/---

(* ===== verification/Prelude.v ===== *)
(** * h2pp: an HTTP/2 client library, verified

    The repository is a C++20 library: an HTTP/2 client (src/lib) over Boost.Asio, with its own
    HPACK codec (src/lib/hpack) and small utilities (src/lib/utils). A request becomes a
    stream; the stream's header fields go through the HPACK encoder into HEADERS and
    CONTINUATION frames, its body into DATA frames; received bytes are cut into frames, whose
    header blocks go through the HPACK decoder and whose data are collected in a response.
    This library models these parts as executable functions and proves what they guarantee.

    ** Files and sources

    - Prelude: this header; outcomes of C++ code, w-bit integers, bits and bytes, tactics.
      Memory: spans over memory (a span carries the memory it points into).
    - Utils (utils/utils.h, endianess.h), Buffer (utils/buffer.h), Streambuf
      (utils/streambuf): masks and byte swaps, the fixed buffer, the growing list of buffers.
    - HPACK: Constants (constants.h), Integer (integer), Huffman (huffman), Bitstream and
      HString (bitstream, string), EncoderStream (encoder_stream), StaticTable
      (static_table), HeaderField (header_field), DynamicTable and IndexedDynamicTable
      (dynamic_table, indexed_dynamic_table), HpackTable (hpack_table.h), Encoder
      (encoder), Decoder (decoder). HpackSync relates the tables of the two ends, HpackCodec
      has the theorems about encoder and decoder together.
    - Frames: Protocol (protocol.h, error.h), Frame (frame), FrameBuilder (frame_builder),
      ErrorCategory (error.h, error.cpp: the texts of the error codes).
    - Client: Window (dummy_window), SettingsManager (settings_manager), Method (method),
      Request (request), Response (response), Stream (stream) with StreamHeaders (what the
      peer decodes from a stream's HEADERS frames), Reassembly (base_client::on_read and
      client_session::on_data_read over an interface of frame handlers), StreamRegistry
      (stream_registry), BaseClient (base_client: frame handlers, command queue, requests,
      pings, settings, disconnecting), ClientReading (reading with these handlers), ClientWindow (the receive window of the
      connection), ClientSafety (frames of any content, and what is read of them), ClientSending, ClientUpload and ClientUploads (what the peer gets of
      requests: in one turn, over several, and side by side), ClientReceiving, ResponseReading
      and ClientMultiplex (what the user gets of responses: frame by frame, read by read, and
      interleaved), ClientSession (client_session.h: the life of a connection), SessionExchange
      and SessionMultiplex (a request and its response over a session, and many at once).
    - Around the client: Calls (programs as trees of library calls), Connection (connection.h:
      the TLS transport) and ExampleClient (examples/client.cpp).

    (A source without extension stands for its .h and .cpp files.)

    A definition has the name of the function it translates; the members of a class are the
    fields of a record; a member function takes the record and returns the new one.

    ** How the code is modelled

    Unsigned integers are [Z] with the wrap-around written out ([u8] ... [u64]); the modelled
    target is little-endian with 64-bit [size_t]. Exceptions, undefined behaviour (an over-wide
    shift, an access past an array or a list) and exhausted fuel are values of [outcome].
    Loops that are not structural have fuel, bounded by a length the code cannot exceed (the
    bytes of the input, the entries of a table, the slices of a body); the theorems show
    results, so the fuel never runs out. Bytes of new memory, and bytes around a span, come from
    functions the theorems quantify over. Completion handlers are elements of an abstract type;
    calls of a handler and requests to a timer are emitted as effects in order, and a timer's
    callback is an event, so that theorems about histories quantify over all interleavings of
    frames, timers, cancellations and turns to send.

    Reads behind a span give what the memory there holds, for any contents of it; they are not
    counted as undefined. Where that matters the theorems say that spans lie inside their frame
    ([Frame.padded_spans]) or that a result does not depend on the memory outside
    ([ClientSafety.client_frame_safe]). [Reassembly.on_read] is generic in the frame handlers and leaves the
    call of init_write at its end to its caller [ClientSession.on_data_read].

    Streams are shared objects: the registry's map and queue hold indices into one store, and
    an erased entry of the queue is a null pointer. The client appends what it does to its
    surroundings (calls of handlers, timer requests, calls of the virtual init_write) to a log.
    A session carries the log out; its asynchronous operations are a list of pending tasks, and
    the step relation of ClientSession lets the transport complete any of them, in any
    order, with any error and any bytes. The member functions of the TLS transport and the example
    program are finite trees of library calls ([Calls.free]), run against an environment that
    answers them.

    Interfaces: [SetSearch] (the search of std::set), [DynTable] and its laws (the template
    parameter of hpack_table), [FrameSink] and [SinkLaws] (the frame handlers on_read calls,
    which simulate what an abstract state does with the frames; the client is an instance with three
    simulations: by what connection frames do to it, by the progress of a response, and by
    the phases of several responses).
    Code of other libraries is an argument: what a URL's accessors return, what a handler
    leaves of a moved response.

    ** What the theorems show

    - HPACK: integers, Huffman strings, header blocks and whole sessions are read back as they
      were written, with the tables in agreement, when the fields to be indexed have static names
      (any other such field breaks the agreement); lookups agree with linear searches; the
      decoder is safe on every input but for named undefined shifts; sizes keep to the limits
      as far as the code counts them; the dynamic tables keep exact accounting; and the places
      where the code leaves RFC 7541.
    - Frames: the bytes of built frames, which are those of RFC 7540 but for the error code of
      RST_STREAM, the last stream id of GOAWAY, short PING frames and padding; frames are parsed
      back; padding that fits and padding that does not.
    - Streams: reading does not depend on how the bytes arrive; a stream's headers reach the peer's
      decoder unchanged; a body of one slice is sent completely and in order; response
      bodies are the data of their frames; flow-control credit is conserved by the
      receive windows; handlers of settings and requests are called at most once; and where
      the code fails: bodies after a completed slice, DATA frames that are not counted,
      the order of the two settings frames.
    - Client: requests that are sent leave in the next turn, and the peer's decoder gets their
      fields and bodies back; bodies of any size, uploaded side by side, are sent completely in
      as many turns as the largest takes; responses, their frames interleaved and cut into reads
      in any way, reach the handlers of their requests, each once, with its own fields and body;
      the window of the connection gives back exactly the credit the peer has used; a
      whole frame that holds its fields is handled with a result or an exception, depending on its
      bytes only, while the queue of the registry has no null entry; in every reachable state identifiers lead to the
      streams of earlier requests and the queue of the registry holds exactly the streams with
      something to send; a request
      gets the next odd identifier; the command queue is sent first, in order and within the
      peer's window; the end of the settings exchange opens the receive window; connection
      frames have the same effect however they are cut into reads; broken frame headers lead
      to GOAWAY with the right error.
    - Session: any number of requests and their responses end to end, from the user's calls over
      the frames written and read to the calls of the user's handlers; when the user disconnects only
      a connected session, at most one write at a time, on memory that stays alive, and the
      connection preface first, in any order of events; an orderly disconnection completes every
      open request and ends with both handlers called once; and where the
      code fails: a lost connection that is not reported, a session that cannot be reused, a
      disconnection during the connection, null entries in the registry's queue, frames
      shorter than the fields read from them. Connecting sets up TLS completely before the
      handshake and stops at the first failure; but every certificate is accepted. The
      example program does what it says, but exits successfully after a failure and hangs on a
      URL that cannot be parsed.

    ** Not modelled

    Mutexes, strands and threads: one handler runs at a time, as it does on the strand of a
    connection; what several threads of an I/O context would do to a session is not described. Of
    the sources, declarations without behaviour (forward declarations, defaulted and deleted
    members, type aliases, include lines) have no definition of their own. Boost.Asio, OpenSSL, Boost.URL,
    the search of std::set and the memory allocator are arguments. The theorems on complete
    exchanges ask for header blocks in one frame and bodies of one slice; what happens otherwise is
    in StreamHeaders (blocks over several frames), in ClientReceiving (blocks received in parts) and in
    Stream (bodies of several slices, where the code fails). *)
From stdpp Require Export list numbers strings.
From Stdlib Require Export ZArith Lia.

\---

* **DIRECTIONS FOR THIS TASK**: Copy each line of the listing that contains the string "runs".

* **SOLUTION FOR THIS TASK**:
    results, so the fuel never runs out. Bytes of new memory, and bytes around a span, come from
    Mutexes, strands and threads: one handler runs at a time, as it does on the strand of a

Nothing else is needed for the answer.